From 670d56f3207d2f8a3750d939e3fd6a7c5f9b3108 Mon Sep 17 00:00:00 2001
From: Devin Petersohn <devin.petersohn@gmail.com>
Date: Sun, 26 Apr 2020 11:44:03 -0700
Subject: [PATCH 1/2] Fix cases where `read_json` should fall back to pandas

* Resolves #1379
* Adds cases for when we are passed objects strings directly or if we
  are passed some IO object. For these cases we default to pandas.
* Add tests to verify behavior

Signed-off-by: Devin Petersohn <devin.petersohn@gmail.com>
---
 modin/engines/base/io/text/csv_reader.py      | 20 +---
 modin/engines/base/io/text/json_reader.py     |  7 +-
 .../engines/base/io/text/text_file_reader.py  | 18 ++++
 modin/pandas/test/test_io.py                  | 99 +++++++++++++++++++
 4 files changed, 124 insertions(+), 20 deletions(-)
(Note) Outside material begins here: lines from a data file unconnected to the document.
(** ** Spacing samples and their ranking *)

Lemma sample_props_sound float reads acc v :
  v ∈ sample_props float reads acc ->
  v ∈ acc \/
  (ReadValue (Some v) ∈ reads /\ Py.endswith v "px" = true /\
   float (Py.remove_px v) = Some true).
Proof.
  revert acc. induction reads as [|rd reads IH]; intros acc; cbn [sample_props]; [auto|].
  destruct rd as [|[value|]]; [auto| |].
  - destruct (Py.truthy (Some value) && Py.endswith value "px") eqn:Hc.
    + apply andb_true_iff in Hc as [_ Hpx].
      destruct (float (Py.remove_px value)) as [[|]|] eqn:Hf; [| |auto].
      * intros [Hv|Hv]%IH.
        -- apply elem_of_app in Hv as [Hv|Hv]; [auto|].
           apply list_elem_of_singleton in Hv as ->. right. split; [left|auto].
        -- right. destruct Hv as (Hv & ?). split; [right; exact Hv|assumption].
      * intros [Hv|(Hv & ?)]%IH; [auto|]. right. split; [right; exact Hv|assumption].
    + intros [Hv|(Hv & ?)]%IH; [auto|]. right. split; [right; exact Hv|assumption].
  - intros [Hv|(Hv & ?)]%IH; [auto|]. right. split; [right; exact Hv|assumption].
Qed.

Lemma foldl_sample_element_sound float els acc v :
  v ∈ foldl (sample_element float) acc els ->
  v ∈ acc \/
  exists el, el ∈ els /\ displayed el = Some true /\
             ReadValue (Some v) ∈ spacing_reads el /\
             Py.endswith v "px" = true /\ float (Py.remove_px v) = Some true.
Proof.
  revert acc. induction els as [|el els IH]; intros acc; cbn [foldl]; [auto|].
  intros [Hv|(el' & Hin & H)]%IH.
  - unfold sample_element in Hv.
    destruct (displayed el) as [[|]|] eqn:Hd; auto.
    apply sample_props_sound in Hv as [Hv|Hv]; [auto|].
    right. exists el. split; [left|]. tauto.
  - right. exists el'. split; [right; exact Hin|exact H].
Qed.

(** X5.  Every spacing sample was read from one of the first 100 sampled
    elements, from an element reported as displayed, ends in px and has a
    positive numeric part; elements after the hundredth are never read. *)
Theorem spacing_samples_sound float els :
  (forall v, v ∈ spacing_samples float els ->
     Py.endswith v "px" = true /\ float (Py.remove_px v) = Some true /\
     exists el, el ∈ take 100 els /\ displayed el = Some true /\
                ReadValue (Some v) ∈ spacing_reads el) /\
  (forall more, 100 <= length els ->
     spacing_samples float (els ++ more) = spacing_samples float els).
Proof.
  split.
  - intros v Hv. unfold spacing_samples in Hv.
    apply foldl_sample_element_sound in Hv as [Hv|(el & Hin & Hd & Hr & Hpx & Hf)].
    + apply elem_of_nil in Hv. contradiction.
    + split; [exact Hpx|split; [exact Hf|]]. exists el. auto.
  - intros more Hlen. unfold spacing_samples. rewrite take_app_le by exact Hlen.
    reflexivity.
Qed.

Lemma counter_add_get x k c :
  counter_get k (counter_add x c) =
  counter_get k c + (if String.eqb k x then 1 else 0).
Proof.
  induction c as [|[y n] c IH]; cbn [counter_add counter_get].
  - destruct (String.eqb k x); reflexivity.
  - destruct (String.eqb_spec x y) as [->|Hxy]; cbn [counter_get].
    + destruct (String.eqb_spec k y); lia.
    + destruct (String.eqb_spec k y) as [->|Hky].
      * destruct (String.eqb_spec y x); [congruence|lia].
      * exact IH.
Qed.

Lemma counter_add_keys x c :
  fst <$> counter_add x c =
  if bool_decide (x ∈ fst <$> c) then fst <$> c else (fst <$> c) ++ [x].
Proof.
  induction c as [|[y n] c IH]; cbn [counter_add]; [reflexivity|].
  destruct (String.eqb_spec x y) as [->|Hxy].
  - rewrite bool_decide_eq_true_2 by (rewrite fmap_cons; left). reflexivity.
  - rewrite !fmap_cons, IH. cbn [fst].
    destruct (bool_decide (x ∈ fst <$> c)) eqn:E.
    + apply bool_decide_eq_true in E.
      rewrite bool_decide_eq_true_2 by (right; exact E). reflexivity.
    + apply bool_decide_eq_false in E.
      rewrite bool_decide_eq_false_2; [reflexivity|].
      intros [?|?]%elem_of_cons; [congruence|contradiction].
Qed.

Lemma counter_add_NoDup x c : NoDup (fst <$> c) -> NoDup (fst <$> counter_add x c).
Proof.
  intros Hnd. rewrite counter_add_keys.
  destruct (bool_decide (x ∈ fst <$> c)) eqn:E; [exact Hnd|].
  apply bool_decide_eq_false in E.
  apply NoDup_app. split; [exact Hnd|split].
  - intros y Hy Hy'. apply list_elem_of_singleton in Hy' as ->. contradiction.
  - apply NoDup_singleton.
Qed.

Lemma occurrences_cons k x l :
  occurrences k (x :: l) = (if String.eqb k x then 1 else 0) + occurrences k l.
Proof. unfold occurrences. cbn [List.filter]. destruct (String.eqb k x); reflexivity. Qed.

Lemma counter_fold_spec l c :
  NoDup (fst <$> c) ->
  NoDup (fst <$> foldl (fun c x => counter_add x c) c l) /\
  (forall k, counter_get k (foldl (fun c x => counter_add x c) c l)
             = counter_get k c + occurrences k l) /\
  (forall k, k ∈ fst <$> foldl (fun c x => counter_add x c) c l <->
             k ∈ fst <$> c \/ k ∈ l).
Proof.
  revert c. induction l as [|x l IH]; intros c Hnd; cbn [foldl].
  - split; [exact Hnd|split].
    + intros k. unfold occurrences. simpl. lia.
    + intros k. rewrite elem_of_nil. tauto.
  - destruct (IH _ (counter_add_NoDup x c Hnd)) as (H1 & H2 & H3).
    split; [exact H1|split].
    + intros k. rewrite H2, counter_add_get, occurrences_cons. lia.
    + intros k. rewrite H3, counter_add_keys, elem_of_cons.
      destruct (bool_decide (x ∈ fst <$> c)) eqn:E.
      * apply bool_decide_eq_true in E. split; [tauto|].
        intros [?|[->|?]]; auto.
      * rewrite elem_of_app, list_elem_of_singleton. tauto.
Qed.

Lemma counter_get_entry c k n :
  NoDup (fst <$> c) -> (k, n) ∈ c -> counter_get k c = n.
Proof.
  induction c as [|[y m] c IH]; intros Hnd Hin; [apply elem_of_nil in Hin; contradiction|].
  rewrite fmap_cons in Hnd. apply NoDup_cons in Hnd as [Hy Hnd].
  cbn [counter_get]. apply elem_of_cons in Hin as [[= -> ->]|Hin].
  - rewrite String.eqb_refl. reflexivity.
  - destruct (String.eqb_spec k y) as [->|_]; [|exact (IH Hnd Hin)].
    exfalso. apply Hy. apply list_elem_of_fmap. exists (y, n). auto.
Qed.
diff --git a/modin/engines/base/io/text/csv_reader.py b/modin/engines/base/io/text/csv_reader.py
index ceb9d2883fc..5a4c1df4ca8 100644
--- a/modin/engines/base/io/text/csv_reader.py
+++ b/modin/engines/base/io/text/csv_reader.py
@@ -18,24 +18,6 @@
 import sys
 
 
-def pathlib_or_pypath(filepath_or_buffer):
-    try:
-        import py
-
-        if isinstance(filepath_or_buffer, py.path.local):
-            return True
-    except ImportError:  # pragma: no cover
-        pass
-    try:
-        import pathlib
-
-        if isinstance(filepath_or_buffer, pathlib.Path):
-            return True
-    except ImportError:  # pragma: no cover
-        pass
-    return False
-
-
 class CSVReader(TextFileReader):
     @classmethod
     def read(cls, filepath_or_buffer, **kwargs):
@@ -43,7 +25,7 @@ def read(cls, filepath_or_buffer, **kwargs):
             if not cls.file_exists(filepath_or_buffer):
                 return cls.single_worker_read(filepath_or_buffer, **kwargs)
             filepath_or_buffer = cls.get_path(filepath_or_buffer)
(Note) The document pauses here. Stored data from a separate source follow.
(** * pyminiaudio: the decode front end and the device callback bridge

    A shallow embedding of [miniaudio.py]: the sample format helpers, the
    [DecodedSoundFile] constructor, the extension dispatcher
    ([get_file_info], [read_file]), the streaming generator
    ([_samples_generator], [stream_file], [stream_memory]) and the device
    classes ([AbstractDevice], [CaptureDevice], [PlaybackDevice],
    [DuplexStream]) with the native entry point [internal_data_callback].

    Python integers are [Z]; byte buffers are [list byte]; a raised
    exception is the [Raise] branch of [result]; attribute updates are
    explicit state passing; the cffi library [lib] and the application's
    generator objects are interfaces (type classes) the development is
    parametric in. *)

From Stdlib Require Import ZArith List Bool Ascii String Lia.
From Stdlib Require Import Strings.Byte.
From Stdlib Require Import DecimalString.
From stdpp Require Import gmap strings.
Import ListNotations.

Open Scope Z_scope.

(* ===================================================================== *)
(** ** Python values, exceptions and results                              *)
(* ===================================================================== *)

(** The names imported from [_miniaudio.lib] on line 16 of the module. *)
Inductive ma_format : Type :=
| ma_format_unknown
| ma_format_u8
| ma_format_s16
| ma_format_s24
| ma_format_s32
| ma_format_f32.

Definition ma_format_eqb (a b : ma_format) : bool :=
  match a, b with
  | ma_format_unknown, ma_format_unknown
  | ma_format_u8, ma_format_u8
  | ma_format_s16, ma_format_s16
  | ma_format_s24, ma_format_s24
  | ma_format_s32, ma_format_s32
  | ma_format_f32, ma_format_f32 => true
  | _, _ => false
  end.

(** [array.array]: a type code, its item size in bytes and the raw items. *)
Record array : Type := Array {
  typecode : ascii;
  itemsize : Z;
  raw : list byte
}.

(** A [memoryview]: whether it has been released, the size of one item,
    its shape (one entry per dimension, none for a 0-dim view), whether
    it is C-contiguous, and the bytes of the memory it exposes. *)
Record memview : Type := MemView {
  mv_released : bool;
  mv_itemsize : Z;
  mv_shape : list Z;
  mv_c_contiguous : bool;
  mv_bytes : list byte
}.

(** The Python objects that cross the interfaces modelled here. *)
Inductive pyval : Type :=
| PyNone
| PyInt (z : Z)
| PyBytes (b : list byte)
| PyByteArray (b : list byte)
| PyArray (a : array)
| PyMemoryview (m : memview).

(** The extra arguments an exception is raised with, after its message. *)
Inductive exn_arg : Type :=
| ArgInt (z : Z)
| ArgFormat (f : ma_format).

Inductive exn : Type :=
| MiniaudioError (msg : string) (args : list exn_arg)
| DecodeError (msg : string) (args : list exn_arg)
| ValueError (msg : string) (args : list exn_arg)
| TypeError (msg : string)
| OverflowError (msg : string)
| KeyError (key : Z)
| ZeroDivisionError
| FileNotFoundError (filename : string)
| AssertionError
| StopIteration
| BufferError (msg : string)
| ApplicationError (tag : Z).

Inductive result (A : Type) : Type :=
| Return (a : A)
| Raise (e : exn).

Arguments Return {A} a.
Arguments Raise {A} e.

#[global] Instance result_ret : MRet result := fun A a => Return a.

#[global] Instance result_bind : MBind result := fun A B k r =>
  match r with
  | Return a => k a
  | Raise e => Raise e
  end.

Definition blen (b : list byte) : Z := Z.of_nat (List.length b).

Definition released_error : exn :=
  ValueError "operation forbidden on released memoryview object" [].

(** [len(m)] of a memoryview: the first entry of its shape. *)
Definition memview_len (m : memview) : result Z :=
  if mv_released m then Raise released_error
  else
    match mv_shape m with
    | [] => Raise (TypeError "0-dim memory has no length")
    | d :: _ => Return d
    end.

(** [m.cast('B')]: only a C-contiguous view can be cast, and a view of
    more or fewer than one dimension must have no zero in its shape; the
    result is a one-dimensional view of all the bytes. *)
Definition memview_cast_B (m : memview) : result memview :=
  if mv_released m then Raise released_error
  else if negb (mv_c_contiguous m) then
    Raise (TypeError "memoryview: casts are restricted to C-contiguous views")
  else if negb (Nat.eqb (List.length (mv_shape m)) 1) && existsb (Z.eqb 0) (mv_shape m) then
    Raise (TypeError "memoryview: cannot cast view with zeros in shape or strides")
  else Return (MemView false 1 [blen (mv_bytes m)] true (mv_bytes m)).

(** [memoryview(a)] of an array. *)
Definition memoryview_of_array (a : array) : memview :=
  MemView false (itemsize a) [blen (raw a) / itemsize a] true (raw a).

(** [len(x)]. *)
Definition py_len (v : pyval) : result Z :=
  match v with
  | PyBytes b | PyByteArray b => Return (blen b)
  | PyArray a => Return (blen (raw a) / itemsize a)
  | PyMemoryview m => memview_len m
  | PyNone | PyInt _ => Raise (TypeError "object has no len()")
  end.

(** Truth value of an object in a condition; a sized object is true when
    its length is not 0, and the test fails when taking the length does. *)
Definition truthy (v : pyval) : result bool :=
  match v with
  | PyNone => Return false
  | PyInt z => Return (negb (z =? 0))
  | PyBytes b | PyByteArray b => Return (negb (blen b =? 0))
  | PyArray a => Return (negb (blen (raw a) / itemsize a =? 0))
  | PyMemoryview m => n ← memview_len m; Return (negb (n =? 0))
  end.

(** The bytes an object exposes through the buffer protocol when asked
    for a simple (contiguous) buffer. *)
Definition buffer_of (v : pyval) : option (list byte) :=
  match v with
  | PyBytes b | PyByteArray b => Some b
  | PyMemoryview m =>
      if negb (mv_released m) && mv_c_contiguous m then Some (mv_bytes m) else None
  | PyArray a => Some (raw a)
  | PyNone | PyInt _ => None
  end.

(** [ffi.memmove(dest, src, n)] seen from [dest]: a pointer is modelled by
    the memory that starts at it, so bytes of [dest] beyond the region the
    callee owns are the neighbouring memory. *)
Definition memmove (dest src : list byte) (n : Z) : list byte :=
  let moved := firstn (Z.to_nat n) src in
  moved ++ skipn (List.length moved) dest.

(** [bytearray(n)]. *)
Definition bytearray (n : Z) : result (list byte) :=
  if n <? 0 then Raise (ValueError "negative count" [])
  else Return (repeat x00 (Z.to_nat n)).

(** cffi converting a Python int to an unsigned C integer of [bits] bits. *)
Definition cffi_unsigned (bits : Z) (z : Z) : result Z :=
  if (0 <=? z) && (z <? 2 ^ bits) then Return z
  else Raise (OverflowError "integer does not fit the C type").

Definition string_of_Z (z : Z) : string :=
  NilZero.string_of_int (Z.to_int z).

(* ===================================================================== *)
(** ** The native library and the application's generators                *)
(* ===================================================================== *)

Definition MA_SUCCESS : Z := 0.

(** The part of [_miniaudio.lib] (and of [os.path]) the modelled code
    calls.  A native call that updates the struct it is handed returns
    the struct afterwards; [ma_decoder_read_pcm_frames] also returns the
    bytes it wrote at the buffer pointer.  [lib.ma_device_uninit] returns
    nothing and the caller drops the struct: the model records the call
    (see [world]). *)
Class NativeLib : Type := {
  py_float : Type;
  float_truediv : Z -> Z -> py_float;
  ma_get_format_name : ma_format -> string;
  os_path_expanduser : string -> string;
  os_path_isfile : string -> bool;
  ma_decode_file : string -> ma_format -> Z -> Z -> Z * Z * list byte;
  ma_decoder : Type;
  ma_decoder_init_file : string -> ma_format -> Z -> Z -> Z * ma_decoder;
  ma_decoder_init_memory : list byte -> ma_format -> Z -> Z -> Z * ma_decoder;
  ma_decoder_read_pcm_frames : ma_decoder -> Z -> Z * list byte * ma_decoder;
  ma_decoder_uninit : ma_decoder -> ma_decoder;
  ma_device : Type;
  pUserData : ma_device -> option (list byte);
  ma_device_start : ma_device -> Z * ma_device;
  ma_device_stop : ma_device -> Z * ma_device
}.

(** What resuming a generator with [send] produces. *)
Inductive resumed (G : Type) : Type :=
| Yields (v : pyval) (g : G)
| Stops
| Raises (e : exn).

Arguments Yields {G} v g.
Arguments Stops {G}.
Arguments Raises {G} e.

(** The generator objects an application hands to a device: a state and
    the transition [send] performs on it. *)
Class Generators : Type := {
  generator : Type;
  gen_send : generator -> pyval -> resumed generator
}.

(* ===================================================================== *)
(** ** Sample format model                                                *)
(* ===================================================================== *)

(** Item sizes of the integer type codes tried by [_create_int_array]
    (LP64 platform). *)
Definition int_typecodes : list (ascii * Z) :=
  [("b"%char, 1); ("h"%char, 2); ("i"%char, 4); ("l"%char, 8); ("q"%char, 8)].

Fixpoint _create_int_array_loop (codes : list (ascii * Z)) (size : Z) : result array :=
  match codes with
  | [] => Raise (ValueError "cannot create array" [])
  | (tc, sz) :: rest =>
      if sz =? size then Return (Array tc sz [])
      else _create_int_array_loop rest size
  end.

Definition _create_int_array (size : Z) : result array :=
  _create_int_array_loop int_typecodes size.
-        elif not pathlib_or_pypath(filepath_or_buffer):
+        elif not cls.pathlib_or_pypath(filepath_or_buffer):
             return cls.single_worker_read(filepath_or_buffer, **kwargs)
         compression_type = cls.infer_compression(
             filepath_or_buffer, kwargs.get("compression")
diff --git a/modin/engines/base/io/text/json_reader.py b/modin/engines/base/io/text/json_reader.py
index 226ac801a32..da3087bebd9 100644
--- a/modin/engines/base/io/text/json_reader.py
+++ b/modin/engines/base/io/text/json_reader.py
@@ -21,7 +21,12 @@
 class JSONReader(TextFileReader):
     @classmethod
     def read(cls, path_or_buf, **kwargs):
-        path_or_buf = cls.get_path(path_or_buf)
+        if isinstance(path_or_buf, str):
+            if not cls.file_exists(path_or_buf):
+                return cls.single_worker_read(path_or_buf, **kwargs)
+            path_or_buf = cls.get_path(path_or_buf)
+        elif not cls.pathlib_or_pypath(path_or_buf):
+            return cls.single_worker_read(path_or_buf, **kwargs)
         if not kwargs.get("lines", False):
             return cls.single_worker_read(path_or_buf, **kwargs)
         columns = pandas.read_json(
diff --git a/modin/engines/base/io/text/text_file_reader.py b/modin/engines/base/io/text/text_file_reader.py
index bd86388dcde..e971a40954c 100644
--- a/modin/engines/base/io/text/text_file_reader.py
+++ b/modin/engines/base/io/text/text_file_reader.py
@@ -52,3 +52,21 @@ def build_partition(cls, partition_ids, row_lengths, column_widths):
                 for i in range(len(partition_ids))
             ]
         )
+
+    @classmethod
+    def pathlib_or_pypath(cls, filepath_or_buffer):
+        try:
+            import py
+
+            if isinstance(filepath_or_buffer, py.path.local):
+                return True
+        except ImportError:  # pragma: no cover
+            pass
+        try:
+            import pathlib
+
+            if isinstance(filepath_or_buffer, pathlib.Path):
+                return True
+        except ImportError:  # pragma: no cover
+            pass
+        return False
diff --git a/modin/pandas/test/test_io.py b/modin/pandas/test/test_io.py
index c1c21944216..73488aa8474 100644
--- a/modin/pandas/test/test_io.py
+++ b/modin/pandas/test/test_io.py
@@ -22,6 +22,7 @@
 import os
 import shutil
 import sqlalchemy as sa
+from io import BytesIO
 
 from .utils import df_equals
 
@@ -456,6 +457,104 @@ def test_from_json_lines():
     teardown_json_file()
 
 
+def test_from_json_string():
+    json_string = """[{"project": "modin"}]"""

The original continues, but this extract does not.